In this thesis I describe the identification of olfactory circuits underlying avoidance of Leptopilina wasps in Drosophila adults and larvae. The larval olfactory sensory neuron (OSN) expresses the olfactory receptor Or49a and is tuned to the waps’ sex pheromone iridomyrmecin exclusively, while the adult OSN expressing both Or49a and Or85f detects in addition to iridomyrmecin, the wasp odors actinidine and nepetalactol. The OSN type expressing Or49a and Or85f is both necessary and sufficient to govern the parasitoid avoidance behavior, and is conserved across several Drosophila species. I also contributed to the demonstration that Drosophila adults prefer Citrus fruits as oviposition substrates. This preference is due to the high content of terpenes in the flavedo. Flies detect these terpenes via only a single class of OSNs, which in this case express the odorant receptor Or19a. This preference has likely been driven by the need to avoid parasitism from endoparasitoid wasps, since the same terpene ligands that mediate fly oviposition are also potent repellents for parasitic wasps that oviposit in fly larvae. Furthermore, this thesis describes that flies are attracted to dietary antioxidants. Adult flies are more attracted towards, feed and lay eggs on yeast-inoculated media containing the common hydroxycinnamic acids (HCAs) p-coumaric acid and ferrulic acid.

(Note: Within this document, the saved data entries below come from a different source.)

(* ===== verification/WalScan.v ===== *)
(** * Scanning any disk

    What a scan hands to its visitor whatever the files contain. *)

From S2P Require Import Prelude FileSys Decimal Json Msgpack JsonValue Checksum WalIntegrity Wal WalLog WalAppend WalRecovery WalEntries WalReclaim.
From stdpp Require Import base list gmap strings sorting.
From Stdlib Require Import ZArith Lia.

Open Scope Z_scope.

Section WalScan.
Context `{JT : JsonText} (cfg : wal_config).

(** The records seen so far have increasing LSNs up to the last one. *)
Record scan_inv (s : wal_scan (list WalReplayRecord)) : Prop := {
  si_sorted : StronglySorted Z.lt (map rr_lsn (sc_acc s));
  si_bound : Forall (fun r => 0 < rr_lsn r <= sc_lastLsn s) (sc_acc s);
  si_last : 0 <= sc_lastLsn s;
  si_count : sc_records s = Z.of_nat (length (sc_acc s)) }.

Lemma scan_inv_fail s status e : scan_inv s -> scan_inv (setScanFailure s status e).
Proof. intros [H1 H2 H3 H4]. split; assumption. Qed.

Lemma scan_inv_file_fail s m status e : scan_inv s -> scan_inv (setFileScanFailure s m status e).
Proof. intros [H1 H2 H3 H4]. unfold setFileScanFailure. destruct (bool_decide _); split; assumption. Qed.

Lemma scan_inv_finish s m : scan_inv s -> scan_inv (finish_file s m).
Proof.
  intros [H1 H2 H3 H4]. unfold finish_file. split; cbn [sc_acc sc_lastLsn sc_records]; auto.
  - eapply Forall_impl; [exact H2|]. cbn. intros r Hr. destruct (_ && _); lia.
  - destruct (_ && _); lia.
Qed.

Lemma sorted_snoc l x : StronglySorted Z.lt l -> Forall (fun y => y < x) l -> StronglySorted Z.lt (l ++ [x]).
Proof.
  intros Hs Hx. apply StronglySorted_app_2; [|exact Hs | repeat constructor].
  intros a b Ha Hb. apply list_elem_of_singleton in Hb as ->. rewrite Forall_forall in Hx. exact (Hx a Ha).
Qed.

Lemma scan_inv_take s m lsn vb op e : scan_inv s -> sc_lastLsn s < lsn ->
  match take_record collect s m lsn vb op e with inl (s', _) => scan_inv s' | inr s' => scan_inv s' end.
Proof.
  intros [H1 H2 H3 H4] Hlt. unfold take_record, collect.
  split; cbn [sc_acc sc_lastLsn sc_records]; try lia.
  - rewrite map_app. apply sorted_snoc; [exact H1|]. apply Forall_map. eapply Forall_impl; [exact H2|]. cbn. intros; lia.
  - apply Forall_app. split; [|apply Forall_singleton; cbn; lia]. eapply Forall_impl; [exact H2|]. cbn. intros; lia.
  - rewrite length_app. cbn [length]. lia.
Qed.

Definition outcome_inv (r : (wal_scan (list WalReplayRecord) * ScannedWalFile) + wal_scan (list WalReplayRecord)) : Prop :=
  match r with inl (s, _) => scan_inv s | inr s => scan_inv s end.

Create HintDb wal_scan.

#[local] Hint Resolve scan_inv_fail scan_inv_file_fail : wal_scan.

(** A test that found the LSN acceptable. *)
Lemma lsn_accepted a b c last lsn : (lsn =? 0) || (lsn <=? last) || a || b = c -> c = false -> last < lsn.
Proof. intros <- H. rewrite !orb_false_iff, Z.leb_gt in H. lia. Qed.

Lemma scan_inv_frames fuel final size : forall cur first m s,
  scan_inv s -> outcome_inv (scan_frames cfg collect fuel final size cur first m s).
Proof.
  induction fuel as [|fuel IH]; intros cur first m s Hs; [exact Hs|]. cbn [scan_frames].
  destruct cur as [|op cur]; [exact Hs|]. destruct (read_le 4 cur) as [[n cur']|]; cbn [outcome_inv]; auto with wal_scan.
  destruct (frame_op op) as [op'|]; cbn [outcome_inv]; auto with wal_scan.
  destruct (_ || _); cbn [outcome_inv]; auto with wal_scan. destruct (take_bytes _ _) as [[payload rest]|]; cbn [outcome_inv]; auto with wal_scan.
  destruct (decodeRecord payload) as [entry|]; cbn [outcome_inv]; auto with wal_scan.
  destruct (if is_legacy _ then _ else _) as [m'|]; cbn [outcome_inv]; auto with wal_scan.
  destruct (readEntryLsn _ _ _) as [lsn|]; cbn [outcome_inv]; auto with wal_scan.
  destruct (_ || _ || _ || _) eqn:E; cbn [outcome_inv]; auto with wal_scan.
  pose proof (scan_inv_take s m' lsn (size - blen rest) op' entry Hs (lsn_accepted _ _ _ _ _ E eq_refl)) as Ht.
  destruct (take_record _ _ _ _ _ _ _) as [[s' m'']|s']; [apply IH, Ht | exact Ht].
Qed.

Lemma scan_inv_json fuel final size : forall cur m s,
  scan_inv s -> outcome_inv (scan_json collect fuel final size cur m s).
Proof.
  induction fuel as [|fuel IH]; intros cur m s Hs; [exact Hs|]. cbn [scan_json].
  destruct (getline cur) as [[[|c line] rest]|]; [apply IH, Hs | | exact Hs].
  destruct (json_parse _) as [wrapper|]; cbn [outcome_inv]; auto with wal_scan.
  destruct (is_object wrapper); cbn [negb outcome_inv]; auto with wal_scan.
  destruct (line_checksum wrapper); cbn [outcome_inv]; auto with wal_scan. cbv zeta.
  destruct (legacy_identity _ _) as [m'|]; cbn [outcome_inv]; auto with wal_scan.
  set (lsn := match json_find (str "lsn") wrapper with Some _ => _ | None => _ end).
  destruct ((lsn =? 0) || (lsn <=? sc_lastLsn s) || _) eqn:E; cbn [outcome_inv]; auto with wal_scan.
  assert (Hlt : sc_lastLsn s < lsn) by (rewrite !orb_false_iff, Z.leb_gt in E; lia).
  match goal with |- context [take_record _ _ _ _ ?vb _ ?e] => pose proof (scan_inv_take s m' lsn vb INSERT e Hs Hlt) as Ht end.
  destruct (take_record _ _ _ _ _ _ _) as [[s' m'']|s']; [apply IH, Ht | exact Ht].
Qed.

Lemma scan_inv_files io d files : forall previousId identity s,
  scan_inv s -> scan_inv (scan_files cfg collect io d files previousId identity s).
Proof.
  induction files as [|f files IH]; intros prev ident s Hs; [exact Hs|]. cbn [scan_files].
  destruct (if si_open io f then _ else _) as [data|]; [|auto with wal_scan]. cbv zeta.
  destruct f as [|name].
  - destruct (looksLikeJsonLines data).
    + pose proof (scan_inv_json (S (length data)) (match files with [] => true | _ => false end) (blen data) data
                    (mkScanned WLegacy 0 0 0 0 0) s Hs) as H.
      destruct (scan_json _ _ _ _ _ _ _) as [[s' m']|s']; [apply IH, scan_inv_finish, H | exact H].
    + pose proof (scan_inv_frames (S (length data)) (match files with [] => true | _ => false end) (blen data) data false
                    (mkScanned WLegacy 0 0 0 0 0) s Hs) as H.
      destruct (scan_frames _ _ _ _ _ _ _ _) as [[s' m']|s']; [apply IH, scan_inv_finish, H | exact H].
  - unfold scan_header. destruct (take_bytes 32 data) as [[header rest]|]; [|auto with wal_scan].
    destruct (_ || _); [auto with wal_scan|]. cbv zeta. destruct (_ || _); [auto with wal_scan|].
    match goal with |- context [scan_frames _ _ ?fu ?fi ?sz ?cur ?first ?m s] =>
      pose proof (scan_inv_frames fu fi sz cur first m s Hs) as H end.
    destruct (scan_frames _ _ _ _ _ _ _ _) as [[s' m']|s']; [apply IH, scan_inv_finish, H | exact H].
Qed.

Lemma scan_inv_scan io d : scan_inv (scanWalFiles cfg collect io d []).
Proof.
  assert (H0 : scan_inv (scan_start [])) by (split; cbn; try constructor; lia).
  unfold scanWalFiles. destruct (negb _); [auto with wal_scan|]. destruct (negb _); [auto with wal_scan|].
  destruct (negb _); [auto with wal_scan|]. apply scan_inv_files, H0.
Qed.

(** C10: whatever the files hold and whichever call fails, a scan hands over
    records with strictly increasing positive LSNs, none above the last LSN it
    reports, and counts exactly the records it handed over. *)
Theorem scan_lsns_increase io d :
  let s := scanWalFiles cfg collect io d [] in
  StronglySorted Z.lt (map rr_lsn (sc_acc s)) /\
  Forall (fun r => 0 < rr_lsn r <= sc_lastLsn s) (sc_acc s) /\ sc_records s = Z.of_nat (length (sc_acc s)).
Proof.
  cbv zeta. destruct (scan_inv_scan io d). auto.
Qed.

(** ** Fuel *)

Lemma read_le_shorter n cur v rest : read_le n cur = Some (v, rest) -> (length rest <= length cur)%nat.
Proof.
  unfold read_le. destruct (take_bytes n cur) as [[h t]|] eqn:E; [|discriminate]. intros [= _ <-].
  apply take_bytes_Some in E as [-> _]. rewrite length_app. lia.
Qed.

(** The frame loop ends by itself: the fuel is never used up. *)
Lemma scan_frames_fuel {V} (visitor : V -> WalReplayRecord -> V * bool) fuel : forall fuel' final size cur first m s,
  (length cur < fuel)%nat -> (fuel <= fuel')%nat ->
  scan_frames cfg visitor fuel final size cur first m s = scan_frames cfg visitor fuel' final size cur first m s.
Proof.
  induction fuel as [|fuel IH]; intros fuel' final size cur first m s Hc Hf; [lia|].
  destruct fuel' as [|fuel']; [lia|]. cbn [scan_frames]. destruct cur as [|op cur]; [reflexivity|].
  destruct (read_le 4 cur) as [[n cur']|] eqn:E1; [|reflexivity]. apply read_le_shorter in E1.
  destruct (frame_op op); [|reflexivity]. destruct (_ || _); [reflexivity|].
  destruct (take_bytes _ _) as [[payload rest]|] eqn:E2; [|reflexivity].
  apply take_bytes_Some in E2 as [-> _]. rewrite length_app in E1. cbn [length] in Hc.
  destruct (decodeRecord payload); [|reflexivity]. destruct (if is_legacy _ then _ else _); [|reflexivity].
  destruct (readEntryLsn _ _ _); [|reflexivity]. destruct (_ || _); [reflexivity|].
  destruct (take_record _ _ _ _ _ _ _) as [[s' m']|s']; [|reflexivity]. apply IH; lia.
Qed.

(** So does the loop over lines. *)
Lemma scan_json_fuel {V} (visitor : V -> WalReplayRecord -> V * bool) fuel : forall fuel' final size cur m s,
  (length cur < fuel)%nat -> (fuel <= fuel')%nat ->
  scan_json visitor fuel final size cur m s = scan_json visitor fuel' final size cur m s.
Proof.
  induction fuel as [|fuel IH]; intros fuel' final size cur m s Hc Hf; [lia|].
  destruct fuel' as [|fuel']; [lia|]. cbn [scan_json].
  destruct (getline cur) as [[line rest]|] eqn:E; [|reflexivity]. apply getline_shrinks in E.
  destruct line as [|c line]; [apply IH; lia|].
  destruct (json_parse _); [|reflexivity]. destruct (negb _); [reflexivity|]. destruct (line_checksum _); [reflexivity|].
  cbv zeta. destruct (legacy_identity _ _); [|reflexivity]. destruct (_ || _); [reflexivity|].
  destruct (take_record _ _ _ _ _ _ _) as [[s' m']|s']; [|reflexivity]. apply IH; lia.
Qed.
End WalScan.

(** ** The two readers of a legacy log *)

#[local] Existing Instance nibble_text.

(** An entry with the checksum of its MessagePack form. *)
Definition msgpack_checked : json :=
  let body := [(str "_wal_crc_encoding", JString (str "msgpack-v1")); (str "n", JInt 7)] in
  JObject (obj_insert (str "_wal_crc32") (JUInt (crc32 (to_msgpack (JObject body)))) body).

(** [scanWalFiles] accepts it and [scanAndTruncateWAL] does not. *)
Example readers_disagree_on_msgpack_crc :
  verifyPayloadCrc msgpack_checked = true /\ verifyWalPayloadCrc msgpack_checked = Ok false.
Proof. vm_compute. auto. Qed.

Fly larvae, too, are attracted to media containing these acids. Flies detect the presence of HCAs via ethylphenols, which are exclusively derived from the yeast metabolism of these acids. Adult flies use a different olfactory receptor (Or71a) that is expressed in OSNs on the maxillary palps than larval flies (Or94b) to detect these compounds. These neurons in both adult and larval flies are necessary and sufficient for the proxy detection of dietary antioxidants. These results provide the first indication that animals are able to use olfactory cues to judge content of dietary antioxidants. Moreover, I contributed to the identification and behavioral characterization of the three novel volatile pheromones methyl laurate, methyl myristate and methyl palmitate. Finally, I contributed to the dissection of the functional significance of the maxillary palp in Drosophila. In conclusion, the findings of this thesis clarify how the antennae and the palps as well as specific olfactory circuit contribute to the decision of a fly, whether or not to feed, oviposit or mate.